Task to carry out:
In the entries below, count each line where "handleGetObjectLockDoc" appears. Give the total and nothing more.

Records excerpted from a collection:
......

Definition handlePutObjectLegalHold e r (bucket key : bytes) : answer :=
  handlePutObjectLockDoc e r bucket key (bs "PutObjectLegalHold") (λ body,
    let! on := ParseLegalHoldXML body in
    Ok (λ versionID v, PutVersionLegalHold v bucket key versionID on (gclock e / 10 ^ 9))).

(** [None] when neither subresource is present. *)
Definition objectLockSubresourceRoute e r (bucket key : bytes) : option answer :=
  let retention := q_has (http r) (bs "retention") in
  if negb retention && negb (q_has (http r) (bs "legal-hold")) then None
  else Some (
    if negb (hasStore e) then rejectObjectLockUnsupported key
    else if negb (bool_decide (Method (http r) = bs "PUT")) then
      if retention then handleGetObjectLockDoc r bucket key FormatRetentionXML (bs "retention")
      else handleGetObjectLockDoc r bucket key (λ st, FormatLegalHoldXML (LegalHoldOn st)) (bs "legal hold")
    else if retention then handlePutObjectRetention e r bucket key
    else handlePutObjectLegalHold e r bucket key).

(** ** Multipart uploads *)
Definition generateUploadID e : bytes := hex_encode (rev (put_be 8 (uint64 (gclock e))) ++ uploadRandom e).

Definition handleCreateMultipartUpload e (bucket key : bytes) : answer :=
  let uploadID := generateUploadID e in
  modify (λ g, set_uploads (<[uploadID := mkUpload bucket key (gclock e) []]> (uploads g)) g);;
  Write (xml_response
    (xml_header ++ bs "<InitiateMultipartUploadResult" ++ s3_xmlns ++ writeXMLString (bs "Bucket") bucket ++ writeXMLString (bs "Key") key
     ++ writeXMLString (bs "UploadId") uploadID ++ bs "</InitiateMultipartUploadResult>"));;
  mret None.

(** The session a request names, when it is the bucket's and the key's. *)
Definition find_upload (uploadID bucket key : bytes) : M gateway (option multipartUpload) :=
  s ← get;
  mret (match uploads s !! uploadID with
        | Some up => if decide (up_bucket up = bucket ∧ up_key up = key) then Some up else None
        | None => None
        end).

Definition msg_no_upload : bytes := bs "The specified upload does not exist.".
Definition part_limit : Z := 5 * 2 ^ 30.

Definition handleUploadPart r (bucket key : bytes) : answer :=
  let uploadID := q_get (http r) (bs "uploadId") in
  match parse_int64 (q_get (http r) (bs "partNumber")) with
  | None => refuse 400 (bs "InvalidArgument") (bs "Part number must be a positive integer.") [] (Errno EINVAL)
  | Some number =>
      if number <? 1 then refuse 400 (bs "InvalidArgument") (bs "Part number must be a positive integer.") [] (Errno EINVAL)
      else match read_limited part_limit (Body r) with
      | Err er => internal (bs "Failed to read part body.") [] er
      | Ok body =>
          let etag := HashBytes body in
          o ← find_upload uploadID bucket key;
          match o with
          | None => handled_with 404 (bs "NoSuchUpload") msg_no_upload []
          | Some up =>
              modify (λ g, set_uploads (<[uploadID := mkUpload (up_bucket up) (up_key up) (createdAt up) (parts up ++ [mkPart number etag body])]> (uploads g)) g);;
              Write (bs "HTTP/1.1 200 OK" ++ crlf2 ++ bs "ETag: " ++ dq ++ etag ++ dq ++ crlf2 ++ bs "Content-Length: 0" ++ s3ConnClose);;
              mret None
          end
      end
  end.

Definition part_less (a b : multipartPart) : bool := partNumber a <? partNumber b.

(** The assembled object.  [sort.Slice] is not stable: the order of two parts
    with one number is not specified; here they keep their order. *)
Definition assembled (ps : list multipartPart) : bytes := concat (map part_data (stable_sort part_less ps)).

Definition persistS3Checksum (key hdr value algo : bytes) : M gateway unit :=
  existing ← storedS3Meta key;
  on_error (on_ls (λ l, PutS3Meta l key ({[hdr := value; bs "x-amz-checksum-algorithm" := algo]} ∪ existing))) (λ _, mret tt).

Definition verifyMultipartChecksum e r (data key : bytes) : M gateway unit :=
  match parseChecksum go (http r) with
  | inl text => refuse 400 (bs "InvalidRequest") (bs "Unsupported checksum algorithm: " ++ text) [] ErrPlain
  | inr (algo, expected) =>
      if decide (algo = []) then mret tt
      else
        let computed := b64_encode (ChecksumHasher algo data) in
        if negb (bool_decide (expected = [])) && negb (bool_decide (computed = expected))
        then refuse 400 (bs "BadDigest") (bs "The x-amz-checksum-* value you specified did not match the checksum we calculated.") key (Errno EBADMSG)
        else if hasStore e then persistS3Checksum key (checksumHeaderFor algo) computed algo else mret tt
  end.

(** The id of the recorded version, empty when none was. *)
Definition recordMultipartVersion e (bucket key hash : bytes) (size : Z) : M gateway bytes :=
  s ← get;
  if negb (IsVersioned (gvs s) bucket) then mret []
  else on_error (on_vs (λ v, RecordVersion v bucket key hash size (versionRandom e) (gclock e))) (λ _, mret []).

Definition complete_xml (bucket key hash versionID : bytes) : bytes :=
  xml_header ++ bs "<CompleteMultipartUploadResult" ++ s3_xmlns ++ writeXMLString (bs "Bucket") bucket ++ writeXMLString (bs "Key") key
  ++ bs "<ETag>" ++ dq ++ xmlEscape hash ++ dq ++ bs "</ETag>"
  ++ (if decide (versionID = []) then [] else writeXMLString (bs "VersionId") versionID) ++ bs "</CompleteMultipartUploadResult>".

Definition store_assembled e r (bucket key data : bytes) : answer :=
  let hash := HashBytes data in
  let size := Z.of_nat (length data) in
  lock ← multipartLockHeaders e r bucket key;
  verifyMultipartChecksum e r data key;;
  if negb (hasStore e) then no_store
  else
    modify (λ g, set_meta (mkFile key hash size (RemotePath (gmeta g)) (ModTime (gmeta g))) (gheaders g) g);;
    on_error (on_cas (λ c, Put c key hash size [] (Some (reader_of data)) (gclock e))) (put_error [] (bs "Failed to store assembled object."));;
    versionID ← recordMultipartVersion e bucket key hash size;
    locked ← match lock with
             | None => mret true
             | Some st => ok ← LockVersion e bucket key versionID st;
                          (if ok : bool then s3_writeAuditLog e (bs "PutObjectRetention") (bucket ++ [ch_slash] ++ key) (bs "success") else mret tt);;
                          mret ok
             end;
    if negb locked then mret None
    else
      dispatchNotification e bucket key versionID EventObjectCreatedMultipart;;
      Write (xml_response (complete_xml bucket key hash versionID));;
      mret None.

Definition handleCompleteMultipartUpload e r (bucket key : bytes) : answer :=
  let uploadID := q_get (http r) (bs "uploadId") in
  o ← find_upload uploadID bucket key;
  match o with
  | None => refuse 404 (bs "NoSuchUpload") msg_no_upload [] (Errno ENOENT)
  | Some up =>
      modify (λ g, set_uploads (delete uploadID (uploads g)) g);;
      store_assembled e r bucket key (assembled (parts up))
  end.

......

Completed task:
2